(** * TinyFlux index: a shallow embedding of [tinyflux/index.py]

    The development follows the source file top-down: the sorted-list
    helpers imported from [tinyflux.utils], the [IndexResult] value
    class, the [Index] class with its maintenance methods, and the
    recursive query evaluator.  Definitions come first, the lemmas and
    the theorems about them afterwards. *)

From Stdlib Require Import ZArith Lia Sorted.
From stdpp Require Import gmap strings list fin_maps sorting.

#[local] Set Warnings "-clear-no-such-hyp".

Open Scope Z_scope.
Open Scope nat_scope.

(* ===================================================================== *)
(** * Part I: definitions *)
(* ===================================================================== *)

(** ** Sorted-list helpers ([tinyflux.utils]) *)

Module Utils.

(** Modelled from the spec: the loop shared by the binary searches of
    [tinyflux.utils], which is not part of the sources at hand.  It looks
    for the partition point of [below] between [lo] and [hi]: the
    interval is halved while [lo < hi].  [fuel] bounds the number of
    iterations; the callers pass the length of the sequence. *)
Fixpoint bisect_loop (below : Z → bool) (a : list Z) (fuel lo hi : nat) : nat :=
  match fuel with
  | O => lo
  | S fuel' =>
      if lo <? hi then
        let mid := (lo + hi) / 2 in
        match a !! mid with
        | Some y =>
            if below y
            then bisect_loop below a fuel' (S mid) hi
            else bisect_loop below a fuel' lo mid
        | None => lo
        end
      else lo
  end.

(** Modelled from the spec: first position whose element is not below [x]. *)
Definition bisect_left (a : list Z) (x : Z) : nat :=
  bisect_loop (λ y, y <? x)%Z a (length a) 0 (length a).

(** Modelled from the spec: first position whose element is above [x]. *)
Definition bisect_right (a : list Z) (x : Z) : nat :=
  bisect_loop (λ y, y <=? x)%Z a (length a) 0 (length a).

(** Modelled from the spec: [find_eq] of [tinyflux.utils], "the index of
    some occurrence equal to value", ties broken by the lowest index;
    [None] when the value is absent. *)
Definition find_eq (sorted_list : list Z) (x : Z) : option nat :=
  let i := bisect_left sorted_list x in
  match sorted_list !! i with
  | Some y => if (y =? x)%Z then Some i else None
  | None => None
  end.
Lemma transcript_is_delegated_witness :
  let cmd := AudioCommitCmd in
  let w := Example.world (Example.recorded "/tmp/a.wav") (Example.said "  hello world ")
             (Returns "feat: greet the world") [] in
  let runConfig := Example.config (Example.fromFile "/a.wav") Example.noAudioReview in
  let t1 := [] ++ acquisitionEvents cmd runConfig in
  let audioFilePath := resolvedAudioPath cmd w runConfig (Some "/tmp/a.wav") t1 in
  let t2 := t1 ++ [EvTranscribeAudio audioFilePath (transcribeOptions w runConfig)] in
  exists delegated,
    run cmd w runConfig [] = (downstream cmd w t2 delegated, t2 ++ [delegation cmd delegated]) /\
    freeText cmd delegated
      = Some (if String.eqb (Js.trim "  hello world ") ""
              then default "" (freeText cmd runConfig)
              else Js.trim "  hello world ").
Proof.
  intros cmd w runConfig t1 audioFilePath t2.
  apply (transcript_is_delegated cmd w runConfig [] (Some "/tmp/a.wav") "  hello world ");
    reflexivity.
Defined.

Example hello_world_is_the_direction :
  let w := Example.world (Example.recorded "/tmp/a.wav") (Example.said "  hello world ")
             (Returns "feat: greet the world") [] in
  let runConfig := Example.config (Example.fromFile "/a.wav") Example.noAudioReview in
  fst (run AudioCommitCmd w runConfig []) = Returns "feat: greet the world" /\
  map (freeText AudioCommitCmd)
    (omap (fun ev => match ev with EvCommit c => Some c | _ => None end)
       (snd (run AudioCommitCmd w runConfig [])))
  = [Some "hello world"].
Proof. split; vm_compute; reflexivity. Qed.

(** ** Every live single-file run cancels or delegates *)

(** X2. A live single-file/recording run ends in one of two ways.  Either it
    throws a cancellation without any downstream call (from the commit the
    error is always an instance of [UserCancellationError]), or its last call
    is its only downstream call and the run ends exactly as that call ends:
    with its result, or with the error it throws. *)
Theorem cancels_or_delegates_once
  (cmd : Command) (w : World) (runConfig : Config) (t : Trace) :
  singleFileLive cmd runConfig = true ->
  exists added,
    snd (run cmd w runConfig t) = t ++ added /\
    ((exists error,
        fst (run cmd w runConfig t) = Throws error /\
        isCancellation cmd error = true /\
        (cmd = AudioCommitCmd -> err_isUserCancellationError error = true) /\
        count isDelegation added = 0%nat) \/
     (exists before delegated,
        added = before ++ [delegation cmd delegated] /\
        count isDelegation added = 1%nat /\
        fst (run cmd w runConfig t) = downstream cmd w (t ++ before) delegated)).
Proof.
  intros Hlive. rewrite (run_steps _ _ _ _ Hlive).
  destruct (audioPhase_no_delegation cmd w runConfig t) as (added & Hsnd & Hadded).
  assert (Hzero := count_none isDelegation added Hadded).
  assert (Hone : forall delegated,
            count isDelegation (added ++ [delegation cmd delegated]) = 1%nat).
  { intros delegated. rewrite count_app, Hzero. destruct cmd; reflexivity. }
  destruct (audioPhase cmd w runConfig t) as [[ctx|error] t']; simpl in Hsnd; subst t'.
  - eexists. cbv zeta. simpl. rewrite app_assoc3. split; [reflexivity|].
    right. do 2 eexists. split; [reflexivity|]. split; [apply Hone|reflexivity].
  - destruct (isCancellation cmd error) eqn:Hc; simpl.
    + exists added. split; [reflexivity|]. left. eexists. split; [reflexivity|].
      split; [|split; [|exact Hzero]].
      * destruct cmd; simpl in *; [|exact Hc].
        destruct (err_isUserCancellationError error) eqn:Hu; [rewrite Hu|]; reflexivity.
      * intros ->. simpl. destruct (err_isUserCancellationError error) eqn:Hu;
          [exact Hu|reflexivity].
    + eexists. rewrite app_assoc3. split; [reflexivity|].
      right. do 2 eexists. split; [reflexivity|]. split; [apply Hone|reflexivity].
Qed.

Lemma cancels_or_delegates_once_witness :
  let cmd := AudioCommitCmd in
  let w := Example.world (Example.recorded "/tmp/a.wav") (Example.said "hello")
             (Throws (new_Error "nothing staged")) [] in
  let runConfig := Example.config (Example.recording 30) Example.noAudioReview in
  exists added,
    snd (run cmd w runConfig []) = [] ++ added /\
    ((exists error,
        fst (run cmd w runConfig []) = Throws error /\
        isCancellation cmd error = true /\
        (cmd = AudioCommitCmd -> err_isUserCancellationError error = true) /\
        count isDelegation added = 0%nat) \/
     (exists before delegated,
        added = before ++ [delegation cmd delegated] /\
        count isDelegation added = 1%nat /\
        fst (run cmd w runConfig []) = downstream cmd w ([] ++ before) delegated)).
Proof.
  intros cmd w runConfig. apply (cancels_or_delegates_once cmd w runConfig []). reflexivity.
Defined.

Example downstream_failure_reaches_the_caller :
  let w := Example.world (Example.recorded "/tmp/a.wav") (Example.said "hello")
             (Throws (new_Error "nothing staged")) [] in
  let runConfig := Example.config (Example.recording 30) Example.noAudioReview in
  fst (run AudioCommitCmd w runConfig []) = Throws (new_Error "nothing staged").
Proof. reflexivity. Qed.

(** ** No transcription without a recording *)

(** X3. In live single-file/recording mode [transcribeAudio] is called
    exactly once when [processAudio] returns an object that is not cancelled,
    and is not called at all when [processAudio] throws, returns no object,
    or returns a cancelled result. *)
Theorem transcribes_only_what_was_acquired
  (cmd : Command) (w : World) (runConfig : Config) (t : Trace) :
  singleFileLive cmd runConfig = true ->
  exists added,
    snd (run cmd w runConfig t) = t ++ added /\
    count isTranscription added
      = (if acquired (processAudio w (t ++ countdownBefore cmd runConfig)
                        (audioOptions cmd runConfig))
         then 1 else 0)%nat.
Proof.
  intros Hlive.
  destruct (acquisitionEvents_quiet cmd runConfig) as [_ Hquiet].
  assert (Hzero := count_none isTranscription _ Hquiet).
  assert (Hlast : forall delegated, count isTranscription [delegation cmd delegated] = 0%nat).
  { intros delegated. destruct cmd; reflexivity. }
  rewrite (run_steps _ _ _ _ Hlive), audioPhase_steps. cbv zeta.
  destruct (processAudio w _ _) as [[|[|] reported]|error]; simpl.
  - destruct (isCancellation cmd _); simpl.
    + eexists. split; [reflexivity|exact Hzero].
    + eexists. rewrite app_assoc3. split; [reflexivity|].
      rewrite count_app, Hzero, Hlast. reflexivity.
  - destruct (isCancellation cmd _); simpl.
    + eexists. split; [reflexivity|exact Hzero].
    + eexists. rewrite app_assoc3. split; [reflexivity|].
      rewrite count_app, Hzero, Hlast. reflexivity.
  - assert (Hcounted : forall path options rest,
              count isTranscription rest = 0%nat ->
              count isTranscription
                (acquisitionEvents cmd runConfig ++ [EvTranscribeAudio path options] ++ rest)
              = 1%nat).
    { intros path options rest Hrest. rewrite !count_app, Hzero, Hrest. reflexivity. }
    destruct (transcribeAudio w _ _ _) as [transcription|error].
    + destruct (transcriptOf cmd w transcription) as [ctx|error]; simpl.
      * eexists. rewrite !app_assoc3. split; [reflexivity|]. apply Hcounted, Hlast.
      * destruct (isCancellation cmd error); simpl.
        -- eexists. rewrite !app_assoc3. split; [reflexivity|]. apply (Hcounted _ _ []).
           reflexivity.
        -- eexists. rewrite !app_assoc3. split; [reflexivity|]. apply Hcounted, Hlast.
    + destruct (isCancellation cmd error); simpl.
      * eexists. rewrite !app_assoc3. split; [reflexivity|]. apply (Hcounted _ _ []).
        reflexivity.
      * eexists. rewrite !app_assoc3. split; [reflexivity|]. apply Hcounted, Hlast.
  - destruct (isCancellation cmd error); simpl.
    + eexists. split; [reflexivity|exact Hzero].
    + eexists. rewrite app_assoc3. split; [reflexivity|].
      rewrite count_app, Hzero, Hlast. reflexivity.
Qed.

Lemma transcribes_only_what_was_acquired_witness :
  let cmd := AudioReviewCmd in
  let w := Example.world (Throws (new_Error "no microphone")) (Example.said "hello")
             (Returns "Mock review generated") [] in
  let runConfig := Example.config Example.noAudioCommit Example.noAudioReview in
  exists added,
    snd (run cmd w runConfig []) = [] ++ added /\
    count isTranscription added
      = (if acquired (processAudio w ([] ++ countdownBefore cmd runConfig)
                        (audioOptions cmd runConfig))
         then 1 else 0)%nat.
Proof.
  intros cmd w runConfig.
  apply (transcribes_only_what_was_acquired cmd w runConfig []). reflexivity.
Defined.

(** ** Discovery failures *)

(** X4. When the storage reports the directory as not readable, the
    discovery throws 'Directory not readable: <directory>' without listing
    the directory, and a live batch run throws that same error: nothing is
    listed, transcribed or reviewed. *)
Theorem unreadable_directory_aborts_batch
  (w : World) (runConfig : Config) (directory : string) (t : Trace) :
  Js.orFalse (dryRun runConfig) = false ->
  audioReview runConfig ≫= ar_directory = Some directory ->
  directory <> "" ->
  isDirectoryReadable w t directory = Returns false ->
  AudioReview.discoverAudioFiles w directory t
    = (Throws (new_Error ("Directory not readable: " +:+ directory)),
       t ++ [EvIsDirectoryReadable directory]) /\
  AudioReview.execute w runConfig t
    = (Throws (new_Error ("Directory not readable: " +:+ directory)),
       t ++ [EvIsDirectoryReadable directory]).
Proof.
  intros Hdry Hdir Hne Hread.
  assert (Hdisc : AudioReview.discoverAudioFiles w directory t
            = (Throws (new_Error ("Directory not readable: " +:+ directory)),
               t ++ [EvIsDirectoryReadable directory])).
  { unfold AudioReview.discoverAudioFiles. unfold_cmd. rewrite Hread. reflexivity. }
  split; [exact Hdisc|].
  unfold AudioReview.execute. rewrite Hdry, Hdir. unfold Js.truthy, Js.nonEmpty.
  apply String.eqb_neq in Hne. rewrite Hne. simpl.
  unfold AudioReview.batch. unfold_cmd. rewrite Hdisc. reflexivity.
Qed.

Lemma unreadable_directory_aborts_batch_witness :
  let w := unreadable (Example.world (Returns AudioNullish) (Example.said "hello")
                         (Returns "Mock review generated") ["a.wav"]) in
  let runConfig := Example.config Example.noAudioCommit (Example.reviewDirectory "/recs") in
  AudioReview.discoverAudioFiles w "/recs" []
    = (Throws (new_Error ("Directory not readable: " +:+ "/recs")),
       [] ++ [EvIsDirectoryReadable "/recs"]) /\
  AudioReview.execute w runConfig []
    = (Throws (new_Error ("Directory not readable: " +:+ "/recs")),
       [] ++ [EvIsDirectoryReadable "/recs"]).
Proof.
  intros w runConfig.
  apply (unreadable_directory_aborts_batch w runConfig "/recs" []);
    [reflexivity | reflexivity | discriminate | reflexivity].
Defined.

(** X5. Whatever makes the discovery throw (the readability test or the
    listing throwing, or an unreadable directory), a live batch run throws
    the same error on the trace the discovery left: no file is transcribed or
    reviewed. *)
Theorem discovery_failure_reaches_the_caller
  (w : World) (runConfig : Config) (directory : string) (t t0 : Trace) (error : JsError) :
  Js.orFalse (dryRun runConfig) = false ->
  audioReview runConfig ≫= ar_directory = Some directory ->
  directory <> "" ->
  AudioReview.discoverAudioFiles w directory t = (Throws error, t0) ->
  AudioReview.execute w runConfig t = (Throws error, t0) /\
  exists added,
    t0 = t ++ added /\
    Forall (fun ev => kindOf ev = Storage) added /\
    (isDirectoryReadable w t directory = Throws error \/
     (isDirectoryReadable w t directory = Returns false /\
      error = new_Error ("Directory not readable: " +:+ directory)) \/
     (isDirectoryReadable w t directory = Returns true /\
      listFiles w (t ++ [EvIsDirectoryReadable directory]) directory = Throws error)).
Proof.
  intros Hdry Hdir Hne Hdisc. split.
  - unfold AudioReview.execute. rewrite Hdry, Hdir. unfold Js.truthy, Js.nonEmpty.
    apply String.eqb_neq in Hne. rewrite Hne. simpl.
    unfold AudioReview.batch. unfold_cmd. rewrite Hdisc. reflexivity.
  - revert Hdisc. unfold AudioReview.discoverAudioFiles. unfold_cmd.
    destruct (isDirectoryReadable w t directory) as [[|]|raised]; simpl.
    + destruct (listFiles w _ directory) as [names|raised]; simpl; intros H;
        inversion H; subst.
      eexists [_; _]. rewrite app_assoc3. split; [reflexivity|].
      split; [repeat constructor|]. right. right. split; reflexivity.
    + intros H. inversion H; subst. eexists [_]. split; [reflexivity|].
      split; [repeat constructor|]. right. left. split; reflexivity.
    + intros H. inversion H; subst. eexists [_]. split; [reflexivity|].
      split; [repeat constructor|]. left. reflexivity.
Qed.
------------------------------------------------
> Work task: Everything from the first line of the records through the line containing "then bisect_loop below" is to be set down exactly, while later lines are left out.

> Exercise solution:
(** * TinyFlux index: a shallow embedding of [tinyflux/index.py]

    The development follows the source file top-down: the sorted-list
    helpers imported from [tinyflux.utils], the [IndexResult] value
    class, the [Index] class with its maintenance methods, and the
    recursive query evaluator.  Definitions come first, the lemmas and
    the theorems about them afterwards. *)

From Stdlib Require Import ZArith Lia Sorted.
From stdpp Require Import gmap strings list fin_maps sorting.

#[local] Set Warnings "-clear-no-such-hyp".

Open Scope Z_scope.
Open Scope nat_scope.

(* ===================================================================== *)
(** * Part I: definitions *)
(* ===================================================================== *)

(** ** Sorted-list helpers ([tinyflux.utils]) *)

Module Utils.

(** Modelled from the spec: the loop shared by the binary searches of
    [tinyflux.utils], which is not part of the sources at hand.  It looks
    for the partition point of [below] between [lo] and [hi]: the
    interval is halved while [lo < hi].  [fuel] bounds the number of
    iterations; the callers pass the length of the sequence. *)
Fixpoint bisect_loop (below : Z → bool) (a : list Z) (fuel lo hi : nat) : nat :=
  match fuel with
  | O => lo
  | S fuel' =>
      if lo <? hi then
        let mid := (lo + hi) / 2 in
        match a !! mid with
        | Some y =>
            if below y
            then bisect_loop below a fuel' (S mid) hi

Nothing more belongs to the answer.